On a l'impression que ça a changé votre vision de la vie, que vous avez pris conscience qu'il fallait profiter de l'instant présent. Vous dites d'ailleurs : "L'équipe s'est recomposée" à travers cet ouvrage.

Après, on a toujours été, tous les quatre, une équipe et une famille très soudée, donc ce n'était pas difficile pour nous de rester ensemble et de le vivre ensemble. Oui, ça a bien renforcé qui on était.

"On a tendance à vivre le présent tel quel, mais c'est sûr qu'avec cette maladie, on vit le présent encore plus et qu'on essaie de ne pas trop se projeter en avant parce qu'on ne sait jamais ce qui va arriver."

Ael Pagny

à franceinfo

La photo la plus forte de cet ouvrage, c'est celle où il est en haut du phare au Mont Saint-Michel. Il y a un corbeau et vous l'évoquez en disant que c'est la malédiction qui s'enfuyait. Cette photo est très symbolique.

C'est ma photo préférée par sa composition et la chance que j'ai eue de pouvoir la capturer dans la géométrie de l'image. Mais c'est vrai que oui, elle est très forte et j'aime bien qu'elle ait plusieurs interprétations, que chacun puisse en sortir, ce qu'il en veut. Mais c'est vrai que le corbeau noir dans l'image, ça donne envie de l'interpréter de cette façon, la malédiction qui s'en va. C'est aussi ce que j'aime dans la photographie, c'est que chacun interprète les images comme il veut, il les ressent comme les chansons.

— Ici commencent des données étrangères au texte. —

(* ===== verification/K8sRec.v ===== *)
(** * Scenarios rebuilt from a cluster, and statistics

    GetLabFromAPI of backend/kubernetes/manager.go, which rebuilds a scenario from
    the pods and networks of a namespace, and the inventory streams of stats.go. *)

From S2P Require Export K8sMgr.
Local Open Scope string_scope.
Local Open Scope list_scope.
Local Open Scope Z_scope.
Local Open Scope kat_scope.

Definition newPyIndexError (msg : string) : goerror := EPyRuntime "IndexError" msg.
Definition reconstructedLabName : string := "reconstructed_lab".

(** ** Statistics (stats.go) *)

Inductive OptionalString : Type := Unset | NullString | SomeString (s : string).

Record MachineStats : Type := mkMachineStats {
  msNetworkScenarioID : string;
  msName : string;
  msContainerName : string;
  msUser : option string;
  msStatus : option string;
  msImage : string;
  msAssignedNode : OptionalString
}.

Record LinkStats : Type := mkLinkStats {
  lsNetworkScenarioID : string;
  lsName : string;
  lsNetworkName : string;
  lsUser : option string;
  lsVXLANID : option Z
}.

(** The text before the first colon and space. *)
Fixpoint before_detail (s : string) : string :=
  match s with
  | EmptyString => ""
  | String c rest => if HasPrefix s ": " then "" else String c (before_detail rest)
  end.

Definition detailedMachineStatus (pod : Pod) : string :=
  match pod.(pStatuses) with
  | [] => pod.(pPhase)
  | status :: _ =>
      let stringStatus :=
        match status.(csTerminated), status.(csWaiting) with
        | Some reason, _ => if String.eqb reason "" then "Terminating" else reason
        | None, Some reason => reason
        | None, None => ""
        end in
      if String.eqb stringStatus "" then pod.(pPhase) else before_detail stringStatus
  end.

Definition machineStatsFor (pod : Pod) : MachineStats :=
  mkMachineStats pod.(pNamespace) (podLabel pod) pod.(pName) None (Some (detailedMachineStatus pod))
    (match pod.(pStatuses) with status :: _ => status.(csImage) | [] => "N/A" end)
    (if String.eqb pod.(pSpec).(spNodeName) "" then NullString else SomeString pod.(pSpec).(spNodeName)).

Definition linkStatsFor (network : Network) : LinkStats :=
  mkLinkStats (NetworkNamespace (Some network)) (NetworkLinkName (Some network)) (NetworkNameOf (Some network))
    None (NetworkVXLANID (Some network)).

Example status_1 : before_detail "ErrImagePull: not found: x" = "ErrImagePull".
Proof. reflexivity. Qed.

Section reconstruct.
Context {F : Type} (fsys : FileSystem F) `{TextCases} (cwd : option string).
Context {W : Type} `{K : KubeClient W} {B : K8s.Cluster (F := F) (W := W)}.
Local Notation KM := (@K8s.KM F W).

(** What a stream is about. *)
Record statsStream : Type := mkStream { labHash_ : string; filterName : string }.

(** The sort of the code is not stable; entries of one identifier may come in
    another order there. *)
Definition by_id {A} (a b : string * A) : Z := strings_Compare a.1 b.1.

Definition machinesStats_Next (s : statsStream) : KM (list (string * MachineStats)) :=
  do* pods <- api (getPodsByFilters s.(labHash_) s.(filterName)) in
  sret (SortStable by_id ((fun pod => (pod.(pName), machineStatsFor pod)) <$> pods)).

Definition linksStats_Next (s : statsStream) : KM (list (string * LinkStats)) :=
  do* networks <- api (getNetworksByFilters s.(labHash_) s.(filterName)) in
  sret (SortStable by_id ((fun n => (NetworkNameOf (Some n), linkStatsFor n)) <$> networks)).

Definition GetMachinesStats (ref : LabRef) (machineName : string) (allUsers : bool) : KM statsStream :=
  do* labHash <- resolveAtMostOne ref in sret (mkStream labHash machineName).
Definition GetLinksStats (ref : LabRef) (linkName : string) (allUsers : bool) : KM statsStream :=
  do* labHash <- resolveAtMostOne ref in sret (mkStream labHash linkName).

(** A stream of one element, whose check of the reference waits for the first
    [Next]; [io.EOF] is [None]. *)
Record oneStream : Type := mkOneStream { check : option goerror; done_ : bool; inner : statsStream }.

Definition one_stream (ref : LabRef) (name : string) : KM oneStream :=
  do* hash <- resolveHash ref in
  sret (mkOneStream (match RequireSingle ref with Err e => Some e | Ok _ => None end) false
                    (mkStream (ToLower hash) name)).

Definition GetMachineStats (machineName : string) (ref : LabRef) (allUsers : bool) : KM oneStream := one_stream ref machineName.
Definition GetLinkStats (linkName : string) (ref : LabRef) (allUsers : bool) : KM oneStream := one_stream ref linkName.
Definition GetMachineStatsObj (machine : loc) (allUsers : bool) : KM oneStream :=
  do* m <- machine_of machine in GetMachineStats m.(mName) (obj_ref m) allUsers.
Definition GetLinkStatsObj (link : loc) (allUsers : bool) : KM oneStream :=
  do* k <- link_of link in GetLinkStats k.(lName) (mkLabRef "" "" (Some k.(lLab))) allUsers.

Definition one_next {A} (next : statsStream → KM (list (string * A))) (s : oneStream)
    : KM (oneStream * option (result goerror (option A))) :=
  if s.(done_) then sret (s, None)
  else
    let s := mkOneStream s.(check) true s.(inner) in
    match s.(check) with
    | Some e => sret (s, Some (Err e))
    | None =>
        do* entries <- try_ (next s.(inner)) in
        sret (s, Some (rmap (fun es => match es with (_, stats) :: _ => Some stats | [] => None end) entries))
    end.

Definition machineStats_Next (s : oneStream) : KM (oneStream * option (result goerror (option MachineStats))) :=
  one_next machinesStats_Next s.
Definition linkStats_Next (s : oneStream) : KM (oneStream * option (result goerror (option LinkStats))) :=
  one_next linksStats_Next s.

(** ** Reconstruction (manager.go) *)

(** The filesystem of a scenario made in memory, the defaults of the manager, and
    the text of an error of encoding/json. *)
Context (memory : F) (defaults : Defaults) (json_error : string → string).

Definition add_meta (machine : loc) (name value : string) : KM unit :=
  do* _ <- hp (Machine_AddMeta cwd machine name value) in sret tt.

(** The processors of a limit: thousandths, whatever unit the limit has. *)
Definition cpu_meta (cpu : string) : result goerror Scalar :=
  let literal := ReplaceAll cpu "m" "" in
  match PyInt literal with
  | Ok millis => Ok (Float (f64_div (f64_of_Z millis) (f64_of_Z 1000)))
  | Err err => let failure := PyIntFailure err literal in Err (WrapValue failure (Error failure))
  end.

Definition set_envs (env : list (string * string)) (envs : OrderedMap string string) : OrderedMap string string :=
  foldl (fun o e => if negb (String.eqb e.1 megalosShellEnv) then (SetKey o e.1 e.2).1 else o) envs env.

Definition set_ports (ports : list containerPort) (o : OrderedMap PortKey Z) : OrderedMap PortKey Z :=
  foldl (fun o port => (SetKey o (port.(HostPort), ToLower port.(Protocol)) port.(ContainerPort)).1) o ports.

(** The metas of a device, read from the container of its pod. *)
Definition container_metas (device : loc) (pod : Pod) (container : kContainer) : KM unit :=
  do* _ <- add_meta device "image" container.(kImage) in
  do* _ <- add_meta device "shell" (EnvVarValueFromPod (Some pod) megalosShellEnv) in
  do* _ <- match container.(kLimits) !! "memory" with
           | Some memory => add_meta device "mem" (ToUpper memory)
           | None => sret tt
           end in
  do* _ <- match container.(kLimits) !! "cpu" with
           | Some cpu =>
               do* value <- dgo (cpu_meta cpu) in
               update_meta device (fun meta => set_Extras (SetKey meta.(Extras) "cpu" value).1 meta)
           | None => sret tt
           end in
  do* _ <- update_meta device (fun meta => set_Envs (set_envs container.(kEnv) meta.(Envs)) meta) in
  update_meta device (fun meta => set_Ports (set_ports container.(kPorts) meta.(Ports)) meta).

Definition reconstruct_interface (lab device : loc) (networks : gmap string Network) (a : podNetworkAttachment) : KM unit :=
  match networks !! a.(aName) with
  | None => fail (newPyKeyError a.(aName))
  | Some network =>
      do* link <- hp (GetOrNewLink lab (NetworkLinkName (Some network))) in
      do* _ <- set_network link (Some network) in
      do* _ <- hp (AddInterface device link (mkIfaceOpts None a.(aMAC))) in
      sret tt
  end.

Definition reconstructDevice (lab : loc) (networks : gmap string Network) (pod : Pod) : KM unit :=
  do* device <- hp (GetOrNewMachine fsys cwd lab (podLabel pod) None) in
  do* _ <- set_container device (OfPod pod) in
  match pod.(pSpec).(spContainers) with
  | [] => fail (newPyIndexError "list index out of range")
  | container :: _ =>
      do* _ <- container_metas device pod container in
      do* attachments <- dgo (podNetworkAttachments json_error pod) in
      sfor attachments (reconstruct_interface lab device networks)
  end.

Definition GetLabFromAPI (labHash labName : string) : KM loc :=
  if String.eqb labHash "" && String.eqb labName "" then fail ErrLabHashOrName
  else
    do* lab <-
      (if negb (String.eqb labName "") then hp (newLab memory (fun _ => None) (Some labName) "" defaults)
       else
         do* lab <- hp (newLab memory (fun _ => None) (Some reconstructedLabName) "" defaults) in
         do* b <- lab_of lab in
         do* _ <- hp (putLab lab (set_labName b.(Machine.labName) labHash b)) in
         sret lab) in
    do* b <- lab_of lab in
    do* pods <- GetMachinesAPIObjects (mkLabRef b.(LabHash) "" None) false in
    do* b <- lab_of lab in
    do* networkObjects <- GetLinksAPIObjects (mkLabRef b.(LabHash) "" None) false in
    let networks := foldl (fun (m : gmap string Network) n => <[NetworkNameOf (Some n) := n]> m) ∅ networkObjects in
    do* _ <- sfor pods (reconstructDevice lab networks) in
    sret lab.
End reconstruct.

(** A limit of two processors, which the API server writes without its unit, is
    read as two thousandths of one. *)
Example whole_cpus : cpu_meta "2" = Ok (Float (f64_div (f64_of_Z 2) (f64_of_Z 1000))).
Proof. reflexivity. Qed.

Il y a plusieurs raisons pour lesquelles il a réussi à se battre. Son caractère et puis sa famille, le public qu'il aime terriblement et la scène. On comprend à travers vos photos à quel point la scène, c'est ce qui lui donne une vraie raison de vivre. C'est sa plus grande cour de récréation.

Oui, la synchronicité d'amour qu'il a reçu de ses fans, du public ou des gens de la France en général, ça se ressentait avec tous les messages, tous les commentaires, toutes les vibrations. Mais c'est vrai, que quand il est remonté sur scène, l'énergie du public était vraiment d'un haut niveau. Même si son public a toujours été hyperchaleureux et présent, quand il est remonté sur scène, on sentait ce soulagement de le revoir sur scène et pour lui ce soulagement d'être sur scène et la joie partagée, c'était beau à vivre.